そして第3次家永教科書裁判における最高裁判決は「『集団自決』の原因については、日本軍の存在とその誘導」かつ「自ら死んだ集団自決と表現をしたり、美化することは適切ではない」と明確に示しています。このような経過から「集団自決」が教科書記述として定着してきたのです。
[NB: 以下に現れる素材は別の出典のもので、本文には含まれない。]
(* ===== verification/Teardown.v ===== *)
(** * What happens after a process exited

    The statements by which the kernel changes the scheduler's state, one by
    one, so that a timer tick may come between any two of them ([statement]);
    that every system call, the first run of a thread and the cleanup thread
    are made of such statements; and that a thread flagged for cleanup never
    gets the processor again in any sequence of them, however they are
    interleaved.  The one call that is left out is [ThreadStart] on a thread
    that is dying already: [Thread::Start] does not check the state. *)

From Stdlib Require Import ZArith Lia.
From stdpp Require Import base tactics numbers list gmap fin_maps relations.
From S2P Require Import Prelude Status LinkedList Hash HashMap PhysMem MemObject BinaryTree OrderedMap MappingTree Paging AddressSpace Capability Sched Ipc Process.

(** ** Statements *)
Definition with_queues (run slp : list positive) (lk : gmap positive Lockable) (s : sched) : sched :=
  mkSched (threads s) (current_thread_ s) (sleep_thread_ s) run slp (enabled_ s) lk.

Inductive statement : sched -> sched -> Prop :=
| st_SetState t x s s' : SetState t x s = Ret s' -> statement s s'
| st_Yield s s' : Yield s = Ret s' -> statement s s'
| st_tick s s' : Preempt s = Ret s' -> statement s s'
(* a queue or a lock changes *)
| st_queues run slp lk s : statement s (with_queues run slp lk s)
| st_sleep_ticks t x n s : threads s !! t = Some x -> statement s (with_thread t (mkThread (state_ x) n) s)
(* [state_ = CLEANUP] and [state_ = FINISHED] *)
| st_dies t x new s : threads s !! t = Some x -> dying new = true -> statement s (with_thread t (mkThread new (sleep_ticks_ x)) s)
(* [state_ = RUNNABLE] in [Thread::Start] *)
| st_starts t x s : threads s !! t = Some x -> IsDying x = false -> statement s (with_thread t (mkThread RUNNABLE (sleep_ticks_ x)) s)
| st_creates t s : threads s !! t = None -> statement s (with_thread t (mkThread CREATED 0) s).
Lemma Allocate_inv B L P s sz :
  heap_inv B L P s -> 0 <= sz <= 0x4000 - 24 -> (2 <= length (page_groups s))%nat ->
  exists a s' B' L' P', Allocate sz s = Ret (a + 24, s') /\ heap_inv B' L' P' s' /\ a ∉ L' /\ block_serves B' P' a sz /\
    P ⊆ P' /\ (forall t, B !! a = Some t -> a ∈ L) /\ keeps B B' L L' a /\
    (length (page_groups s) <= length (page_groups s') + 2)%nat.
Proof.
  intros Hi Hsz Hpg. unfold Allocate, sizeof_BuddySlot. rewrite Z.gtb_ltb, (proj2 (Z.ltb_ge _ _)) by lia.
  assert (exists s1 B1 L1 P1, (if free_front_ s =? 0 then AddPage s else Ret s) = Ret s1 /\ heap_inv B1 L1 P1 s1 /\ P ⊆ P1 /\
    (forall c t, B !! c = Some t -> B1 !! c = Some t /\ (c ∉ L -> c ∉ L1)) /\ (1 <= length (page_groups s1))%nat /\
    (length (page_groups s) <= length (page_groups s1) + 1)%nat)
    as (s1 & B1 & L1 & P1 & -> & Hi1 & HP1 & Hk1 & Hpg1 & Hlen1).
  { destruct (free_front_ s =? 0); [|exists s, B, L, P; split_and!; [done|done|done|done|lia|lia]].
    destruct (page_groups s) as [|v rest] eqn:Epg; [cbn in Hpg; lia|].
    destruct (AddPage_inv B L P s v rest Hi Epg) as (s1 & -> & Hi1 & Hr & _ & Hv).
    exists s1, (<[v := 13]> B), (v :: L), (v :: P). split_and!; [done|done|set_solver| |rewrite Hr; cbn in Hpg; lia|rewrite Hr; cbn; lia].
    intros c t Hc. assert (v <> c) by (intros ->; congruence). rewrite lookup_insert_ne by done. split; [done|set_solver]. }
  rewrite ret_bind. destruct (NeededSize_spec sz) as (n & -> & Hn & Hle); [lia|]. rewrite ret_bind.
  pose proof (hi_list _ _ _ _ Hi1) as Hl1. rewrite (fl_front _ _ Hl1).
  destruct (best_fit_inv (S (base.size (mem s1))) B1 L1 P1 s1 L1 0 0 (2 ^ n) Hi1) as (r & -> & Hr);
    [apply Hl1|done|pose proof (free_list_length _ _ Hl1); lia|by left|]. rewrite ret_bind.
  assert (exists a s2 B2 L2 P2 k, (if r =? 0 then s ← AddPage s1; Ret (free_front_ s, s) else Ret (r, s1)) = Ret (a, s2) /\
    heap_inv B2 L2 P2 s2 /\ P ⊆ P2 /\ a ∈ L2 /\ B2 !! a = Some k /\ (2 ^ n <= 2 ^ k \/ k = 13 /\ a ∈ P2) /\
    (forall c t, B !! c = Some t -> B2 !! c = Some t /\ (c ∉ L -> c ∉ L2)) /\
    (length (page_groups s) <= length (page_groups s2) + 2)%nat)
    as (a & s2 & B2 & L2 & P2 & k & -> & Hi2 & HP2 & Ha2 & Hka & Hfit & Hk2 & Hlen2).
  { destruct (r =? 0) eqn:Er; zb.
    - destruct (page_groups s1) as [|v rest] eqn:Epg; [cbn in Hpg1; lia|].
      destruct (AddPage_inv B1 L1 P1 s1 v rest Hi1 Epg) as (s2 & -> & Hi2 & Hr2 & Hf2 & Hv). rewrite ret_bind, Hf2.
      exists v, s2, (<[v := 13]> B1), (v :: L1), (v :: P1), 13. rewrite lookup_insert_eq.
      split_and!; [done|done|set_solver|by left|done|right; split; [done|by left]| |rewrite Hr2; cbn in *; lia].
      intros c t Hc. destruct (Hk1 c t Hc) as [Hc1 Hc2]. assert (v <> c) by (intros ->; congruence).
      rewrite lookup_insert_ne by done. split; [done|]. intros HcL. specialize (Hc2 HcL). set_solver.
    - destruct Hr as [?|[HrL (k & Hk & Hkn)]]; [done|]. exists r, s1, B1, L1, P1, k. split_and!; try done; [by left|lia]. }
  rewrite ret_bind. destruct (block_pos B2 P2 a k (hi_tiled _ _ _ _ Hi2) Hka) as [Hk13 _].
  destruct (split_loop_inv 64 B2 L2 P2 s2 a k n Hi2 Ha2 Hka) as (s3 & B3 & L3 & -> & Hi3 & Hp3 & Ha3 & Hk3 & Hke3); [lia|lia|].
  rewrite ret_bind. destruct (Remove_inv B3 L3 P2 s3 a Hi3 Ha3) as (s4 & L4 & -> & Hi4 & Hp4 & HL4). rewrite ret_bind.
  exists a, s4, B3, L4, P2. split_and!.
  - done.
  - done.
  - rewrite HL4. naive_solver.
  - exists (Z.min k n). split; [done|]. destruct (decide (n <= k)) as [Hnk|Hnk].
    + left. by rewrite Z.min_r.
    + destruct Hfit as [Hfit|[-> HaP]]; [apply Z.pow_le_mono_r_iff in Hfit; lia|]. rewrite Z.min_l by lia. right. split_and!; [done|done|lia].
  - done.
  - intros t Ht. destruct (Hk2 a t Ht) as [_ H]. destruct (decide (a ∈ L)) as [|Hn']; [done|]. by destruct (H Hn').
  - intros c t Hc HcL Hca. destruct (Hk2 c t Hc) as [Hc2 HcL2]. destruct (Hke3 c t Hc2 (HcL2 HcL) Hca) as (? & ? & ?).
    split_and!; [done| |done]. rewrite HL4. naive_solver.
  - by rewrite Hp4, Hp3.
Qed.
今回、文部科学省は記述修正・削除の主な理由として、大阪での「集団自決」訴訟を挙げています。しかし、この裁判は一個人の名誉毀損の訴訟であり、その主張が沖縄戦の全体像を表しているものではありません。しかも裁判は現在係争中であり、そのことをもって教科書を書き換えさせることは逆に裁判へ政治的な影響を与えるものとなります。さらに、裁判の原告側主張のみを一方的に取り上げることは、体験者を愚弄するばかりか、今なお証言し続けている体験者の叫びを無視し、これまでの研究の成果である「県史」や今なお進められている各市町村による沖縄戦の調査を否定するものとなります。
沖縄戦における集団死・「集団自決」が、「軍による強制・強要・命令・誘導等」によって引き起こされたことは、否定できない事実です。その事実がゆがめられることは、悲惨な地上戦を体験し、筆舌に尽くしがたい犠牲を強いられてきた沖縄県民だけでなく、私たちにとっても到底容認できるものではありません。
既に、沖縄県議会は検定意見の撤回を求める意見書を二度にわたり可決し、さらに県内全41市町村議会すべてが、白紙撤回などを求める意見書採択を行なっています。6月9日には県民大会を開き、文部科学省への直接申し入れも行ってきました。しかし、今日に至るまで文部科学省は、そうした沖縄県民全体の声を真摯に受け止めずに来ており、この事態を私たちとしても黙認することは出来ません。
教科書は子どもたちに真実を伝える重要な役割を担っています。だからこそ、沖縄戦の実相を正しく教え伝え、悲惨な戦争が再び起こることがないようにしなければなりません。私たちは文部科学省に対して、今回の検定意見を取り消し、沖縄戦における「集団自決」の実相を復活させることを強く求めます。
貴議会におきましても、高校歴史教科書の沖縄戦「集団自決」に関する教科書検定意見をただちに撤回する意見書を文部科学省に提出していただきたく請願いたします。
【請願項目】
一、「沖縄戦の実相」を子どもたちに伝えるため、沖縄戦「集団自決」に関する教科書検定意見をただちに撤回する意見書を文部科学省に提出すること。